* [RECORDS FOR THIS TASK]:
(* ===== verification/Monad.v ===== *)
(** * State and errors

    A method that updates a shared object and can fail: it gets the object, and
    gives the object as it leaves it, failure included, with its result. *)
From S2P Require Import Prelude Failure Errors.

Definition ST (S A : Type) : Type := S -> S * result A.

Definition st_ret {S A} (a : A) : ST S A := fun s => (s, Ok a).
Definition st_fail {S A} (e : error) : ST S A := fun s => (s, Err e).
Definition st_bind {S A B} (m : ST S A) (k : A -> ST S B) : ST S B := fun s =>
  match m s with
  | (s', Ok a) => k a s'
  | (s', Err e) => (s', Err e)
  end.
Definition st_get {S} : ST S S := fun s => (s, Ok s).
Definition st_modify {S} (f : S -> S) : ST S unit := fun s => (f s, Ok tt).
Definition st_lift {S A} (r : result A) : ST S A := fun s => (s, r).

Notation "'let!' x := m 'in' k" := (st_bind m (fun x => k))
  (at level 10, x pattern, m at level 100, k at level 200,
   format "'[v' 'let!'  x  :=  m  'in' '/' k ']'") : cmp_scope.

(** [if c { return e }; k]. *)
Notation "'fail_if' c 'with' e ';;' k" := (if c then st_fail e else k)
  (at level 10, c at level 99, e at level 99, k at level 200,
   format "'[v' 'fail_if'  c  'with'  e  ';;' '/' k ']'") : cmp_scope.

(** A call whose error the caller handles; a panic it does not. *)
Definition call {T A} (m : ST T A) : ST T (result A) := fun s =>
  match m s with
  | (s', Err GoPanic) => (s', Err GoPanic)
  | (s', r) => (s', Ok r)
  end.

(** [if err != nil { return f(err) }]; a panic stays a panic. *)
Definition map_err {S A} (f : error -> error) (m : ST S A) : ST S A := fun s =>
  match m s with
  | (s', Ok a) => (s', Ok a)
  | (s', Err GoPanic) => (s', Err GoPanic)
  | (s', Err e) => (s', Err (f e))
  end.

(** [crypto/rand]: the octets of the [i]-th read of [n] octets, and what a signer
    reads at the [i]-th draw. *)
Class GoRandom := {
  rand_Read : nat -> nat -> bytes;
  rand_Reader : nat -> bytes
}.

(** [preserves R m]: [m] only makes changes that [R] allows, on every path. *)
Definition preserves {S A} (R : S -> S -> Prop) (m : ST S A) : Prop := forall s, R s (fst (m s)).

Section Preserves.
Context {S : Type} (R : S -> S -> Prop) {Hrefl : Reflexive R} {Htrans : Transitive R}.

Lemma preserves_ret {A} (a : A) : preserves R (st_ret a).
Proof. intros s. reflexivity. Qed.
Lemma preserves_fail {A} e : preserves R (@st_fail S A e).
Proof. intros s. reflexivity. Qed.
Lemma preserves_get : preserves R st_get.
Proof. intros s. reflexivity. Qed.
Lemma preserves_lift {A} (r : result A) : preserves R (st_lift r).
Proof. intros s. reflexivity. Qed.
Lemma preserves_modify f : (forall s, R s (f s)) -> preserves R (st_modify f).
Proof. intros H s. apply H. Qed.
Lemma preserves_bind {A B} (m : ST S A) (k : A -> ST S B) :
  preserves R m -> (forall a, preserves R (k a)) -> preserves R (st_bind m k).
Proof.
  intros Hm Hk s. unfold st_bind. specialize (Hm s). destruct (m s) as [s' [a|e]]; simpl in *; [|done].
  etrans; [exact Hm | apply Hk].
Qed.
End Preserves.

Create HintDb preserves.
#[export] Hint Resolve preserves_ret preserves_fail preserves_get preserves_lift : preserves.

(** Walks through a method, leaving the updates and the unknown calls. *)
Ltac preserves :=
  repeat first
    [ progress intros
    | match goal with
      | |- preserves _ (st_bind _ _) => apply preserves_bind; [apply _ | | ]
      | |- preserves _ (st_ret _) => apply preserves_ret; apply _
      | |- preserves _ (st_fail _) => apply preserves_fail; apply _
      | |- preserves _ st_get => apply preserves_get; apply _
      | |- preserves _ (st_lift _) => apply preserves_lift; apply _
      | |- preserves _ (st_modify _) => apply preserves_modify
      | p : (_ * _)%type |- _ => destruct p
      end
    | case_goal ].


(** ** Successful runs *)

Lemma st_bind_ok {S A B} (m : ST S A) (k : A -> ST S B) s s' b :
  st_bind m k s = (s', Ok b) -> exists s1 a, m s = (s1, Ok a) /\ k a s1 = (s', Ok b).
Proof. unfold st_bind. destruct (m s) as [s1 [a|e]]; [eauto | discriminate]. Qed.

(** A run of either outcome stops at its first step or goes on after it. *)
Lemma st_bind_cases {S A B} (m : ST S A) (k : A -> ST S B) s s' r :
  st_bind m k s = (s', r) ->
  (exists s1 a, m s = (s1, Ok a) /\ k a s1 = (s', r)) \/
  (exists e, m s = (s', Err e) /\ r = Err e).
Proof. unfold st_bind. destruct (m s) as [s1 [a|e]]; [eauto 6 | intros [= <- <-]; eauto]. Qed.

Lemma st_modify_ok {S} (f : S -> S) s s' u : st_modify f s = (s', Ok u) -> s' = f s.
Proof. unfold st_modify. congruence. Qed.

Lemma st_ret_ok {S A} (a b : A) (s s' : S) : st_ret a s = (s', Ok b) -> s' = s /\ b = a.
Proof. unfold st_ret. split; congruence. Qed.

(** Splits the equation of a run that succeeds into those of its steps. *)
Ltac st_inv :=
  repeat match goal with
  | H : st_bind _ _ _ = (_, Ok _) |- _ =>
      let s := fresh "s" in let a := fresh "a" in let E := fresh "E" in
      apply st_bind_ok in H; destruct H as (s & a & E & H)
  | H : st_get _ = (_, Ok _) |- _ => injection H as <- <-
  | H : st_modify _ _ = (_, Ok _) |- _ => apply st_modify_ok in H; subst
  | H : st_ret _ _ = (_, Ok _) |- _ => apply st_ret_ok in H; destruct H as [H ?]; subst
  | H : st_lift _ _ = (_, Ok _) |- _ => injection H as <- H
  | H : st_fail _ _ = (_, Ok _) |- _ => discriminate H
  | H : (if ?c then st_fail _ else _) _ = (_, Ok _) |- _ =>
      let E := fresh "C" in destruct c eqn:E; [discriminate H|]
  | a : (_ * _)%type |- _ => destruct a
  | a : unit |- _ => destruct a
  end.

* [WHAT THIS TASK INVOLVES]: The answer must consist of every line from the data that contains the word "return".

* [ANSWER SPACE]:
(** [if c { return e }; k]. *)
(** [if err != nil { return f(err) }]; a panic stays a panic. *)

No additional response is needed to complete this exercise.